Most of us probably would contend that telling a direct lie is worse than withholding the truth.  You might feel a small stab of regret over not raising your hand in class to give the correct answer; but raise your hand and provide the wrong answer, and you feel much worse. The first principle imparted to all medical students is “Do no harm.” It’s not, pointedly, “Do some good.” Our legal system draws a similar distinction, seldom assigning an affirmative duty to rescue. Submerge someone in water, and you’re in trouble. Stand idly by while someone flails in the pool before drowning, and— unless you’re the lifeguard — you won’t be charged with failing to rescue.  In most large companies, managers are obsessed with avoiding failure rather than missing opportunities. Errors of commission are often assigned responsibility, but people are rarely held accountable for failing to act, even though those errors can be just as, if not more, costly.

This same thinking extends to sports officials. In our book, Scorecasting: The Hidden Influences Behind How Sports Are Played and Games Are Won, we examine how omission bias affects refereeing.  We find evidence in every sport — baseball, basketball, hockey, soccer, and football — that officials are systematically more worried about making wrong calls than wrong non-calls.  As a consequence, they “swallow the whistle” when the game is on the line.  Especially during crucial intervals, officials often take pains not to insinuate themselves into the game. In the NBA, there’s even an unwritten directive: “When the game steps up, you step down.”

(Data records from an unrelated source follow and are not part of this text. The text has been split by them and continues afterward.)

(** X16: in every reachable state the scale is marked loaded, a sample
    that is marked loaded is there, and so is the sample of every note
    that is engaged: [playNote] and [stopNote] never call a method of an
    undefined [sound]. *)
Theorem sound_is_there_when_called (s : state) :
  reachable s ->
  scaleLoaded s = true
  /\ (sampleLoaded s = true -> sound s <> None)
  /\ (forall i, engaged s i = true -> sound s <> None).
Proof.
  intros [es ->]. unfold run.
  assert (H0 : scaleLoaded (setup init) = true /\ sample_present (setup init)).
  { split; [reflexivity |]. split; [discriminate |].
    intros i Hi. discriminate Hi. }
  revert H0. generalize (setup init).
  induction es as [| e rest IH]; intros s0 [Hscale Hpresent];
    cbn [fold_left].
  - destruct Hpresent as [Hsound Hplay].
    refine (conj Hscale (conj Hsound _)).
    intros i Hi. now apply Hsound, (Hplay i).
  - apply IH. split;
      [now apply scaleLoaded_step | now apply sample_present_step].
Qed.

Lemma sound_is_there_when_called_witness :
  reachable two_keys_run
  /\ scaleLoaded two_keys_run = true
  /\ (sampleLoaded two_keys_run = true -> sound two_keys_run <> None)
  /\ (forall i, engaged two_keys_run i = true -> sound two_keys_run <> None).
Proof.
  split; [exact two_keys_run_reachable |].
  exact (sound_is_there_when_called two_keys_run two_keys_run_reachable).
Defined.

(** ** The pitched samples *)

Lemma seq_from (a n : nat) : seq a n = map (Nat.add a) (seq 0 n).
Proof.
  revert a. induction n as [| n IH]; intros a; cbn [seq map].
  - reflexivity.
  - rewrite Nat.add_0_r. f_equal.
    rewrite (IH (S a)), (IH 1%nat), map_map.
    apply map_ext. intros i. lia.
Qed.

(** The note numbers of the two loops of [createPitchedSamples] are the
    consecutive numbers from the base note on, twice the table length of
    them. *)
Lemma pitched_note_numbers (base : Z) (n : nat) :
  flat_map
    (fun octave =>
       map (fun i => base + octave * Z.of_nat n + Z.of_nat i) (seq 0 n))
    [0; 1]
  = map (fun k => base + Z.of_nat k) (seq 0 (2 * n)).
Proof.
  cbn [flat_map]. rewrite app_nil_r.
  replace (2 * n)%nat with (n + n)%nat by lia.
  rewrite seq_app, map_app. f_equal.
  - apply map_ext. intros i. lia.
  - rewrite (seq_from (0 + n) n), map_map.
    apply map_ext. intros i. lia.
Qed.

Lemma NoDup_note_numbers (base : Z) (n : nat) :
  NoDup (map (fun k => base + Z.of_nat k) (seq 0 n)).
Proof.
  apply NoDup_map_NoDup_ForallPairs; [| apply seq_NoDup].
  intros a b _ _ H. lia.
Qed.

Lemma existsb_not_In (n : Z) (l : list Z) :
  ~ In n l -> existsb (Z.eqb n) l = false.
Proof.
  intros H. destruct (existsb (Z.eqb n) l) eqn:E; [| reflexivity].
  apply existsb_exists in E. destruct E as (x & Hin & Heq).
  apply Z.eqb_eq in Heq. now subst x.
Qed.

Lemma pitch_samples_exact (notes : list Z) :
  forall st,
    NoDup (soundPlayers st ++ notes) ->
    fold_left pitch_sample notes st
    = mkState (sound st) (soundPlayers st ++ notes) (isPlaying st)
        (sampleLoaded st) (scaleLoaded st) (pressedKeys st) (scaleRatios st)
        (baseNote st)
        (audio st
         ++ map (fun n => (sound st, Rate (calculatePitchRatio st (Num n))))
              notes)
        (console_error st).
Proof.
  induction notes as [| n rest IH]; intros st Hnodup; cbn [fold_left map].
  - rewrite !app_nil_r. apply state_eta.
  - assert (Hfresh : existsb (Z.eqb n) (soundPlayers st) = false).
    { apply existsb_not_In. intros Hin.
      apply NoDup_remove_2 in Hnodup. apply Hnodup, in_or_app. now left. }
    unfold pitch_sample at 2. cbn [soundPlayers call]. rewrite Hfresh.
    rewrite IH.
    + cbn. now rewrite <- !app_assoc.
    + cbn. now rewrite <- app_assoc.
Qed.

(** X17: with a sound and a scale loaded, [createPitchedSamples] replaces
    the pitched samples by those of the consecutive notes from the base
    note on, twice the table length of them, and makes one rate call for
    each, at the ratio the resolver gives that note, and no other call. *)
Theorem createPitchedSamples_covers_two_tables (s : state) :
  sound s <> None ->
  scaleLoaded s = true ->
  soundPlayers (createPitchedSamples s)
  = map (fun k => baseNote s + Z.of_nat k)
        (seq 0 (2 * List.length (scaleRatios s)))
  /\ audio (createPitchedSamples s)
     = audio s
       ++ map (fun k =>
                 (sound s,
                  Rate (calculatePitchRatio s (Num (baseNote s + Z.of_nat k)))))
            (seq 0 (2 * List.length (scaleRatios s)))
  /\ isPlaying (createPitchedSamples s) = isPlaying s.
Proof.
  intros Hsound Hscale. unfold createPitchedSamples.
  destruct (sound s) as [h |] eqn:Hs; [| contradiction].
  rewrite Hscale. cbn [negb]. rewrite pitched_note_numbers.
  rewrite pitch_samples_exact
    by (cbn [soundPlayers set_soundPlayers app]; apply NoDup_note_numbers).
  cbn. now rewrite Hs, map_map.
Qed.

Lemma createPitchedSamples_covers_two_tables_witness :
  sound two_keys_run <> None
  /\ scaleLoaded two_keys_run = true
  /\ soundPlayers (createPitchedSamples two_keys_run)
     = map (fun k => baseNote two_keys_run + Z.of_nat k)
           (seq 0 (2 * List.length (scaleRatios two_keys_run))).
Proof.
  assert (Hsound : sound two_keys_run <> None) by (vm_compute; discriminate).
  assert (Hscale : scaleLoaded two_keys_run = true) by (vm_compute; reflexivity).
  refine (conj Hsound (conj Hscale _)).
  exact (proj1 (createPitchedSamples_covers_two_tables two_keys_run
                  Hsound Hscale)).
Defined.

(** ** Where a click lands *)

Lemma click_split (mx octave r : Z) :
  0 <= octave -> 0 <= r < 280 -> mx = 280 * octave + r ->
  mx / 280 = octave /\ Z.rem mx 280 = r.
Proof.
  intros Ho Hr ->. split.
  - symmetry. apply (Z.div_unique _ 280 octave r); [left; lia | reflexivity].
  - rewrite Z.rem_mod_nonneg by lia.
    symmetry. apply (Z.mod_unique _ 280 octave r); [left; lia | reflexivity].
Qed.

Lemma black_index_bound (b : nat) (offset : Z) :
  nth b BLACK_KEY_OFFSETS None = Some offset -> (b <= 5)%nat.
Proof.
  do 6 (destruct b as [| b]; [lia |]).
  cbn. destruct b as [| b]; [discriminate |]. now destruct b.
Qed.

It’s a noble objective, but it expresses an unmistakable bias, and one could argue that it is worse tha
n the normal, random mistakes officials make during a game. Random referee errors, though annoying, can’t be predicted or gamed and tend to balance out over time, not favoring one team over the other.  A systematic bias is different, conferring a clear advantage (or disadvantage) to one type of player or team over another and enabling us — to say nothing of savvy teams, players, coaches, executives, and, yes, gamblers — to predict who will benefit from the officiating in which circumstances.

One clear example we show in baseball is that the umpire’s strike zone shrinks considerably when there are two strikes on the batter and widens considerably when there are three balls in the count. Many pitches that are technically within the strike zone are not called strikes when that would result in a called third strike. Conversely, the umpire’s strike zone expands significantly when there are three balls on the batter, going so far as to include pitches that are more than several inches outside the strike zone. To give an extreme example, the strike zone on 3–0 counts is 188 square inches larger than it is on 0–2 counts in MLB. That’s an astonishing difference, and it can’t be a random error.

Plot of the empirical strike zone (defined as any pitch called a strike at least 50% of the time by MLB umpires) on 3-0 vs. 0-2 counts. The black box represents the actual rules-mandated strike zone.

In basketball, hockey, soccer, and the NFL, we also find that the rate of officials’ calls, especially judgment calls, goes way down near the end of tight games and the bigger the stage.  How do we know this is referee bias and not just the flow of the game?  Because non-subjective calls that require little judgment — such as delay of game and shot clock violations, where everyone in the stadium can see a giant clock indicate that time has expired or, in the case of the NBA, the entire goal lighting up red — do not decline as the game gets tight or nears its end.  Officials seem to systematically swallow the whistle on judgment calls and let the players determine the outcome.  As fans, we may want that, too, but keep in mind it means the rules of the game aren’t being applied uniformly.

Since the Super Bowl is arguably the biggest stage and since pundits are predicting a tight game, don’t expect too many calls near its conclusion, and who knows, we might end up with another infamous Super Bowl play that perhaps should not have happened.